We prove that there is a randomized polynomial-time algorithm that given an edge-weighted graph $G$ excluding a fixed-minor $Q$ on $n$ vertices and an accuracy parameter $\varepsilon>0$, constructs an edge-weighted graph~$H$ and an embedding $\eta\colon V(G)\to V(H)$ with the following properties: * For any constant size $Q$, the treewidth of $H$ is polynomial in $\varepsilon^{-1}$, $\log n$, and the logarithm of the stretch of the distance metric in $G$. * The expected multiplicative distortion is $(1+\varepsilon)$: for every pair of vertices $u,v$ of $G$, we have $\mathrm{dist}_H(\eta(u),\eta(v))\geq \mathrm{dist}_G(u,v)$ always and $\mathrm{Exp}[\mathrm{dist}_H(\eta(u),\eta(v))]\leq (1+\varepsilon)\mathrm{dist}_G(u,v)$. Our embedding is the first to achieve polylogarithmic treewidth of the host graph and comes close to the lower bound by Carroll and Goel, who showed that any embedding of a planar graph with $\mathcal{O}(1)$ expected distortion requires the host graph to have treewidth $\Omega(\log n)$. It also provides a unified framework for obtaining randomized quasi-polynomial-time approximation schemes for a variety of problems including network design, clustering or routing problems, in minor-free metrics where the optimization goal is the sum of selected distances. Applications include the capacitated vehicle routing problem, and capacitated clustering problems.
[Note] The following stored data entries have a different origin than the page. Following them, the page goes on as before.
(** * Personal notes manager: the note collection of [notes_frontend/app.vue]

    A shallow embedding of the [<script setup>] block of [app.vue]: the
    reactive state ([notes], [currentNoteId], [dirty]), the handlers
    ([selectNote], [createNewNote], [deleteNote], [updateCurrentNote],
    [saveCurrentNote]), the deep watcher that re-serialises [notes], and the
    part of the platform the handlers call ([JSON.stringify], [JSON.parse],
    [localStorage], [confirm], [Date.now], [Math.random]).

    Conventions.
    - A JavaScript string is its sequence of UTF-16 code units, a [list N].
    - A [number] that holds a timestamp is an integer, a [Z]; binary64
      rounding is not modelled ([Date.now] returns integers far below 2^53).
    - The answers of [confirm], the readings of [Date.now] and the digits of
      [Math.random] are arguments of the handler that asks for them.
    - [ref], [computed] and [watch] are Vue's: [notes.value] is deeply
      reactive, [currentNote.value] is the element of [notes.value] that
      [find] returns, and the job of a watcher is queued by a write it
      observes and runs when the handler that made the write has returned. *)

From Stdlib Require Import ZArith NArith List Bool Ascii String Decimal
  DecimalFacts DecimalPos DecimalN DecimalZ Sorted Lia.
From stdpp Require Import base option list.

#[local] Set Warnings "-register-all".
Local Open Scope N_scope.

(** ** JavaScript strings *)

Abbreviation jsstring := (list N).

(** A source literal as a JavaScript string. *)
Definition js (s : string) : jsstring :=
  List.map N_of_ascii (list_ascii_of_string s).

(** ** Results of an operation that may throw *)

Inductive Completion (A : Type) : Type :=
| Normal (a : A)
| SyntaxError
| OutOfFuel.
Arguments Normal {A} a.
Arguments SyntaxError {A}.
Arguments OutOfFuel {A}.

Definition bind {A B} (c : Completion A) (k : A -> Completion B) : Completion B :=
  match c with
  | Normal a => k a
  | SyntaxError => SyntaxError
  | OutOfFuel => OutOfFuel
  end.

(** ** JSON values *)

Module JSON.

(** The value [JSON.parse] builds. A number is kept as the exact decimal
    [m * 10^e] of its literal. An object lists its own properties in the
    order [Object.keys] enumerates them. *)
Inductive value : Type :=
| JNull
| JBool (b : bool)
| JNumber (m e : Z)
| JString (s : jsstring)
| JArray (elements : list value)
| JObject (properties : list (jsstring * value)).

(** *** Lexical helpers *)

Definition is_ws (c : N) : bool :=
  (c =? 9) || (c =? 10) || (c =? 13) || (c =? 32).

Fixpoint skip_ws (s : jsstring) : jsstring :=
  match s with
  | c :: r => if is_ws c then skip_ws r else s
  | [] => []
  end.

Definition digit_of (c : N) : option (uint -> uint) :=
  if c =? 48 then Some D0 else if c =? 49 then Some D1
  else if c =? 50 then Some D2 else if c =? 51 then Some D3
  else if c =? 52 then Some D4 else if c =? 53 then Some D5
  else if c =? 54 then Some D6 else if c =? 55 then Some D7
  else if c =? 56 then Some D8 else if c =? 57 then Some D9
  else None.

Fixpoint chars_of_uint (u : uint) : jsstring :=
  match u with
  | Nil => []
  | D0 u => 48 :: chars_of_uint u
  | D1 u => 49 :: chars_of_uint u
  | D2 u => 50 :: chars_of_uint u
  | D3 u => 51 :: chars_of_uint u
  | D4 u => 52 :: chars_of_uint u
  | D5 u => 53 :: chars_of_uint u
  | D6 u => 54 :: chars_of_uint u
  | D7 u => 55 :: chars_of_uint u
  | D8 u => 56 :: chars_of_uint u
  | D9 u => 57 :: chars_of_uint u
  end.

(** The longest run of decimal digits at the head of [s]. *)
Fixpoint parse_digits (s : jsstring) : uint * jsstring :=
  match s with
  | [] => (Nil, [])
  | c :: r =>
      match digit_of c with
      | Some d => let (u, r') := parse_digits r in (d u, r')
      | None => (Nil, s)
      end
  end.

Definition hex_of (c : N) : option N :=
  if (48 <=? c) && (c <=? 57) then Some (c - 48)
  else if (97 <=? c) && (c <=? 102) then Some (c - 87)
  else if (65 <=? c) && (c <=? 70) then Some (c - 55)
  else None.

(** Lower-case hexadecimal digit of [n < 16]. *)
Definition hex_digit (n : N) : N :=
  if n <? 10 then 48 + n else 87 + n.

(** *** [JSON.stringify]: QuoteJSONString and Number::toString *)

(** UnicodeEscape: backslash, [u], four lower-case hexadecimal digits. *)
Definition UnicodeEscape (c : N) : jsstring :=
  [92; 117; hex_digit (c / 4096 mod 16); hex_digit (c / 256 mod 16);
   hex_digit (c / 16 mod 16); hex_digit (c mod 16)].

Definition is_leading_surrogate (c : N) : bool := (55296 <=? c) && (c <=? 56319).
Definition is_trailing_surrogate (c : N) : bool := (56320 <=? c) && (c <=? 57343).

(** The escape of one code unit that is not half of a surrogate pair. *)
Definition quote_unit (c : N) : jsstring :=
  if c =? 8 then [92; 98]
  else if c =? 9 then [92; 116]
  else if c =? 10 then [92; 110]
  else if c =? 12 then [92; 102]
  else if c =? 13 then [92; 114]
  else if c =? 34 then [92; 34]
  else if c =? 92 then [92; 92]
  else if (c <? 32) || is_leading_surrogate c || is_trailing_surrogate c
       then UnicodeEscape c
  else [c].

(** The body of QuoteJSONString: the string is read code point by code
    point, so a leading surrogate followed by a trailing one is copied and a
    lone surrogate is escaped. *)
Fixpoint quote_units (s : jsstring) : jsstring :=
  match s with
  | [] => []
  | c :: t =>
      if is_leading_surrogate c then
        match t with
        | d :: t' =>
            if is_trailing_surrogate d then c :: d :: quote_units t'
            else UnicodeEscape c ++ quote_units t
        | [] => UnicodeEscape c
        end
      else quote_unit c ++ quote_units t
  end.

Definition QuoteJSONString (s : jsstring) : jsstring :=
  34 :: quote_units s ++ [34].

(** Number::toString of an integer (below 10^21 in absolute value, where
    JavaScript prints every digit). *)
Definition Number_toString (z : Z) : jsstring :=
  match Z.to_int z with
  | Pos u => chars_of_uint u
  | Neg u => 45 :: chars_of_uint u
  end.

(** *** [JSON.parse] *)

(** One more code unit in front of the string read so far. *)
Definition cons_unit (c : N) (r : Completion (jsstring * jsstring))
  : Completion (jsstring * jsstring) :=
  bind r (fun '(str, rest) => Normal (c :: str, rest)).

(** The characters of a string literal after its opening quote, up to and
    including the closing quote. *)
Fixpoint parse_chars (s : jsstring) : Completion (jsstring * jsstring) :=
  match s with
  | [] => SyntaxError
  | c :: r =>
      if c =? 34 then Normal ([], r)
      else if c =? 92 then
        match r with
        | [] => SyntaxError
        | e :: r1 =>
            if e =? 117 then
              match r1 with
              | h1 :: h2 :: h3 :: h4 :: r2 =>
                  match hex_of h1, hex_of h2, hex_of h3, hex_of h4 with
                  | Some a, Some b, Some c', Some d =>
                      cons_unit (((a * 16 + b) * 16 + c') * 16 + d) (parse_chars r2)
                  | _, _, _, _ => SyntaxError
                  end
              | _ => SyntaxError
              end
            else
              match (if e =? 34 then Some 34 else if e =? 92 then Some 92
                     else if e =? 47 then Some 47 else if e =? 98 then Some 8
                     else if e =? 102 then Some 12 else if e =? 110 then Some 10
                     else if e =? 114 then Some 13 else if e =? 116 then Some 9
                     else None) with
              | Some u => cons_unit u (parse_chars r1)
              | None => SyntaxError
              end
        end
      else if c <? 32 then SyntaxError
      else cons_unit c (parse_chars r)
  end.

(** int: a single [0], or a non-zero digit and the digits after it. *)
Definition parse_int_part (s : jsstring) : option (uint * jsstring) :=
  match s with
  | [] => None
  | c :: r =>
      if c =? 48 then Some (D0 Nil, r)
      else match digit_of c with
           | Some d => let (u, r') := parse_digits r in Some (d u, r')
           | None => None
           end
  end.

(** frac: nothing, or a point and at least one digit. *)
Definition parse_frac (s : jsstring) : option (uint * jsstring) :=
  match s with
  | 46 :: r =>
      match parse_digits r with
      | (Nil, _) => None
      | (f, r') => Some (f, r')
      end
  | _ => Some (Nil, s)
  end.

(** exp: nothing, or [e]/[E], an optional sign and at least one digit. *)
Definition parse_exp (s : jsstring) : option (Z * jsstring) :=
  let digits (neg : bool) (r : jsstring) :=
    match parse_digits r with
    | (Nil, _) => None
    | (x, r') => Some ((if neg then - Z.of_uint x else Z.of_uint x)%Z, r')
    end in
  match s with
  | c :: r =>
      if (c =? 101) || (c =? 69) then
        match r with
        | 43 :: r' => digits false r'
        | 45 :: r' => digits true r'
        | _ => digits false r
        end
      else Some (0%Z, s)
  | [] => Some (0%Z, s)
  end.

Definition parse_number (s : jsstring) : Completion (value * jsstring) :=
  let (neg, s1) := match s with
                   | 45 :: r => (true, r)
                   | _ => (false, s)
                   end in
  match parse_int_part s1 with
  | None => SyntaxError
  | Some (ip, s2) =>
      match parse_frac s2 with
      | None => SyntaxError
      | Some (fp, s3) =>
          match parse_exp s3 with
          | None => SyntaxError
          | Some (x, s4) =>
              let m := Z.of_uint (Decimal.app ip fp) in
              Normal (JNumber (if neg then - m else m)%Z
                              (x - Z.of_nat (nb_digits fp))%Z, s4)
          end
      end
  end.

(** [s] without the prefix [lit], when it starts with it. *)
Fixpoint strip_prefix (lit s : jsstring) : option jsstring :=
  match lit, s with
  | [], _ => Some s
  | a :: lit', b :: s' => if a =? b then strip_prefix lit' s' else None
  | _ :: _, [] => None
  end.

Definition parse_literal (lit : string) (v : value) (s : jsstring)
  : Completion (value * jsstring) :=
  match strip_prefix (js lit) s with
  | Some r => Normal (v, r)
  | None => SyntaxError
  end.

(** *** Properties of the object under construction *)

Fixpoint digits_of (s : jsstring) : option uint :=
  match s with
  | [] => Some Nil
  | c :: r =>
      match digit_of c, digits_of r with
      | Some d, Some u => Some (d u)
      | _, _ => None
      end
  end.

(** An array index: the canonical decimal of an integer below 2^32 - 1.
    Such keys are enumerated first, in ascending order. *)
Definition array_index (k : jsstring) : option N :=
  match k with
  | [] => None
  | c :: r =>
      if (c =? 48) && negb (bool_decide (r = [])) then None
      else match digits_of k with
           | Some u => let n := N.of_uint u in
                       if n <? 4294967295 then Some n else None
           | None => None
           end
  end.

Definition has_key (k : jsstring) (o : list (jsstring * value)) : bool :=
  existsb (fun kv => bool_decide (fst kv = k)) o.

Definition replace_key (k : jsstring) (v : value) (o : list (jsstring * value))
  : list (jsstring * value) :=
  List.map (fun kv => if bool_decide (fst kv = k) then (k, v) else kv) o.

Fixpoint put_index (i : N) (k : jsstring) (v : value)
  (o : list (jsstring * value)) : list (jsstring * value) :=
  match o with
  | [] => [(k, v)]
  | kv :: o' =>
      match array_index (fst kv) with
      | Some j => if j <? i then kv :: put_index i k v o' else (k, v) :: o
      | None => (k, v) :: o
      end
  end.

(** CreateDataProperty on the object being built: a repeated key keeps its
    place and takes the later value. *)
Definition define_property (o : list (jsstring * value)) (kv : jsstring * value)
  : list (jsstring * value) :=
  let (k, v) := kv in
  if has_key k o then replace_key k v o
  else match array_index k with
       | Some i => put_index i k v o
       | None => o ++ [(k, v)]
       end.

Definition make_object (members : list (jsstring * value)) : value :=
  JObject (fold_left define_property members []).

(** *** The recursive descent *)

Fixpoint parse_value (fuel : nat) (s : jsstring) {struct fuel}
  : Completion (value * jsstring) :=
  match fuel with
  | O => OutOfFuel
  | S fuel' =>
      match skip_ws s with
      | [] => SyntaxError
      | c :: r =>
          if c =? 34 then
            bind (parse_chars r) (fun '(str, rest) => Normal (JString str, rest))
          else if c =? 91 then
            match skip_ws r with
            | 93 :: rest => Normal (JArray [], rest)
            | _ => bind (parse_elements fuel' r) (fun '(vs, rest) =>
                     Normal (JArray vs, rest))
            end
          else if c =? 123 then
            match skip_ws r with
            | 125 :: rest => Normal (JObject [], rest)
            | _ => bind (parse_members fuel' r) (fun '(ms, rest) =>
                     Normal (make_object ms, rest))
            end
          else if c =? 116 then parse_literal "true" (JBool true) (c :: r)
          else if c =? 102 then parse_literal "false" (JBool false) (c :: r)
          else if c =? 110 then parse_literal "null" JNull (c :: r)
          else parse_number (c :: r)
      end
  end
with parse_elements (fuel : nat) (s : jsstring) {struct fuel}
  : Completion (list value * jsstring) :=
  match fuel with
  | O => OutOfFuel
  | S fuel' =>
      bind (parse_value fuel' s) (fun '(v, r) =>
        match skip_ws r with
        | 44 :: r' =>
            bind (parse_elements fuel' r') (fun '(vs, rest) => Normal (v :: vs, rest))
        | 93 :: rest => Normal ([v], rest)
        | _ => SyntaxError
        end)
  end
with parse_members (fuel : nat) (s : jsstring) {struct fuel}
  : Completion (list (jsstring * value) * jsstring) :=
  match fuel with
  | O => OutOfFuel
  | S fuel' =>
      match skip_ws s with
      | 34 :: r =>
          bind (parse_chars r) (fun '(k, r1) =>
            match skip_ws r1 with
            | 58 :: r2 =>
                bind (parse_value fuel' r2) (fun '(v, r3) =>
                  match skip_ws r3 with
                  | 44 :: r4 =>
                      bind (parse_members fuel' r4) (fun '(ms, rest) =>
                        Normal ((k, v) :: ms, rest))
                  | 125 :: rest => Normal ([(k, v)], rest)
                  | _ => SyntaxError
                  end)
            | _ => SyntaxError
            end)
      | _ => SyntaxError
      end
  end.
翻译:我们证明存在一个随机多项式时间算法,给定边加权图$G$(排除固定极小元$Q$,顶点数为$n$)和精度参数$\varepsilon>0$,构造边加权图$H$及嵌入$\eta\colon V(G)\to V(H)$,满足以下性质:
* 对于任意常数大小的$Q$,$H$的树宽是$\varepsilon^{-1}$、$\log n$及$G$中距离度规拉伸对数的多项式。
* 预期乘法失真为$(1+\varepsilon)$:对$G$中任意顶点对$u,v$,始终有$\mathrm{dist}_H(\eta(u),\eta(v))\geq \mathrm{dist}_G(u,v)$,且$\mathrm{Exp}[\mathrm{dist}_H(\eta(u),\eta(v))]\leq (1+\varepsilon)\mathrm{dist}_G(u,v)$。
我们的嵌入首次实现了宿主图树宽的多对数级别,并接近Carroll与Goel的下界:他们指出,对于平面图,任何预期失真为$\mathcal{O}(1)$的嵌入都要求宿主图的树宽为$\Omega(\log n)$。该嵌入还为无小类度规中优化目标为选定距离之和的多种问题(如网络设计、聚类或路由问题)提供了统一的随机拟多项式时间近似方案框架。应用场景包括带容量约束的车辆路径问题及带容量约束的聚类问题。